As a physiotherapist, I work with a lot of people who have pain or stiffness in their backs. As an equestrian and riding instructor, I can see how many riders would benefit from applying physiotherapy to their riding.

Working around horses and riding makes us prone to having issues with our backs, because our horses aren’t always gentle on us. Stiffness or pain when riding is unpleasant, and its effect on your posture can be hard on your horse and decrease your performance.

Increasing your flexibility through your spine can improve your riding in many ways, such as:

  • reducing pain or discomfort while riding
  • facilitating relaxation of your whole bodymaking it easier to follow the canter/lope without rocking or pumping
  • reducing how much you bounce during the jog or trot

If you are like most people, and are slightly tighter on one side of your body, you may see even more benefits, like:

  • better quality lateral work, bending and straightening from your horse
  • improvement in your weaker canter/lope reinless corrections from your instructor

All of this can help you to feel more comfortable, be gentler on your horse’s back, and potentially take your riding to the next level.

The Child’s Pose Stretch

Improving flexibility in your spine can be a complicated goal, but this simple exercise can start you on the right track. I like it because it gives a gentle stretch to the shoulders, mid back/rib cage, the low back and the hips. Most people find it comfortable, making it easier to build into a daily routine.

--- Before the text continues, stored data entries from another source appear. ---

(** One pass over a sampler that was constructed emits, in some order, the
    consecutive runs of [batch_size] of the sorted views of its buckets;
    in that very order when no bucket is longer than a batch. *)
Lemma pass_summary data bs collate dl shuffle key mult s g :
  BucketBatchSampler_init data bs collate dl shuffle key mult = Ok s →
  ∃ E g',
    BucketBatchSampler_batches ltb randperm s g = Ok (E, g') ∧
    E ≡ₚ BatchSampler_loop bs dl []
           (pass_view data key bs mult (outer_perm shuffle data g)) ∧
    (mult = 1%Z →
     E = BatchSampler_loop bs dl []
           (pass_view data key bs mult (outer_perm shuffle data g))).
Proof using randperm_perm.
  intros (Hbs & Hmult & HN & ->)%BucketBatchSampler_init_Ok.
  unfold BucketBatchSampler_batches, BatchSampler_iter. simpl.
  pose proof (outer_perm_perm shuffle data g) as Hperm.
  unfold outer_perm in *.
  destruct (IndexSampler_iter randperm (index_sampler shuffle data) g)
    as [perm g0]. simpl in *.
  set (B := Z.min (bs * mult) (Z.of_nat (length data))).
  assert (0 < B)%Z as HB by (unfold B; nia).
  set (s := mkBucketBatchSampler _ _ _ _ _ _ _).
  destruct (iter_buckets_spec ltb randperm randperm_perm data key bs Hbs dl
              s eq_refl eq_refl eq_refl eq_refl
              (BatchSampler_loop B false [] perm) g0)
    as (Es & g' & Hrun & HF).
  { apply Forall_forall. intros bucket Hbucket.
    apply Forall_forall. intros i Hi.
    pose proof (loop_elem_of B false perm bucket i HB Hbucket Hi) as Hin.
    rewrite Hperm in Hin. apply elem_of_seq in Hin. lia. }
  exists (concat Es), g'. split; [done |].
  assert ((∃ m, Z.to_nat B = m * Z.to_nat bs) ∨ length perm ≤ Z.to_nat B)
    as Hcond.
  { rewrite Hperm, length_seq.
    destruct (decide (bs * mult ≤ Z.of_nat (length data))%Z).
    - left. exists (Z.to_nat mult). unfold B. rewrite Z.min_l by done.
      rewrite Z2Nat.inj_mul by lia. lia.
    - right. unfold B. rewrite Z.min_r by lia. lia. }
  split.
  - by apply (emitted_perm bs Hbs dl B HB _ (sorted_view_perm ltb data key)).
  - intros ->.
    apply (emitted_eq bs Hbs dl B HB _ (sorted_view_perm ltb data key));
      [unfold B; lia | done | done].
Qed.
End pass.

(** ** Arithmetic of the reported length *)




(** ** Random sources of the examples *)

Lemma flip_randperm_perm (n g : nat) : (flip_randperm n g).1 ≡ₚ seq 0 n.
Proof.
  unfold flip_randperm. simpl. destruct (Nat.even g); [done |].
  apply reverse_Permutation.
Qed.

Lemma id_randperm_perm (n : nat) (g : unit) : (id_randperm n g).1 ≡ₚ seq 0 n.
Proof. done. Qed.

(** ** What a pass leaves out *)

Lemma filter_none {A} (P : A → Prop) `{∀ x, Decision (P x)} (l : list A) :
  Forall (λ x, ¬ P x) l → filter P l = [].
Proof.
  induction 1 as [|x l Hx _ IH]; [done |].
  by rewrite filter_cons_False.
Qed.

Lemma filter_all {A} (P : A → Prop) `{∀ x, Decision (P x)} (l : list A) :
  Forall P l → filter P l = l.
Proof.
  induction 1 as [|x l Hx _ IH]; [done |].
  rewrite filter_cons_True by done. by rewrite IH.
Qed.

Lemma unreferenced (emitted rest : list nat) (N : nat) :
  emitted ++ rest ≡ₚ seq 0 N →
  NoDup emitted ∧ (∀ i, i ∈ emitted → i < N) ∧
  length (filter (λ i, i ∉ emitted) (seq 0 N)) = length rest.
Proof.
  intros Hp.
  assert (NoDup (emitted ++ rest)) as Hnd by (rewrite Hp; apply NoDup_seq).
  apply NoDup_app in Hnd as (Hnd1 & Hdisj & Hnd2).
  split_and!; [done | |].
  - intros i Hi. assert (i ∈ seq 0 N) as Hin.
    { rewrite <-Hp. apply elem_of_app. by left. }
    apply elem_of_seq in Hin. lia.
  - rewrite <-Hp, filter_app, length_app.
    rewrite filter_none, filter_all; [done | |].
    + apply Forall_forall. intros i Hi Hin. by eapply Hdisj.
    + apply Forall_forall. intros i Hi Hn. by apply Hn.
Qed.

Start on your hands and knees then shift your weight backwards towards your heels. To maximize this stretch, try it with your hands further forward, or dropping further onto your bottom. Stretches don’t have to be precise. Find the position where you feel the most relief/stretching. Try to be symmetrical when you do this exercise; it will improve your alignment and increase your ability to feel when your body is straight.

At the Barn

If you’re at the barn and don’t want to get your breeches dirty, an easy adaptation to this stretch is to do it holding onto a stall or fence rail. Just grab on and lean your bottom backward. You’ll feel this more
in the mid-back and less in the low-back, so stick with what feels more comfortable to you.

How Much to Do

I generally encourage clients to stretch for between 30 seconds and one minute, one to two times. If you are about to compete or do something strenuous, however, avoid deep stretching. If you only have occasional stiffness or pain, you may choose to do this exercise only when you feel you need it, but most of us benefit from doing exercises more frequently. I recommend twice a day, every day, until you achieve the degree of flexibility you want. For anyone whose lifestyle makes them stiff or sore, such as office work, lots of driving, stress or too much playing with your phone, consider making stretching a part of your daily routine.

When to Get Help

Not every exercise is right for everyone. The back is a complicated area, which is impacted by muscles all over the body. Consider speaking to a physiotherapist or your doctor if you experience the following:

  • you can’t do this exercise without pain
  • you are generally struggling with pain/posture
  • you have a previous injury or health problem that affects your ability to ride

A physiotherapy assessment can help to identify the specific challenges that are holding you back from your goals, and physiotherapy treatment, including exercises, can help you reach those goals. Just make sure you go home with exercises to do independently! Hands-on treatment of any kind is only a short-term fix unless you back it up with exercises at home.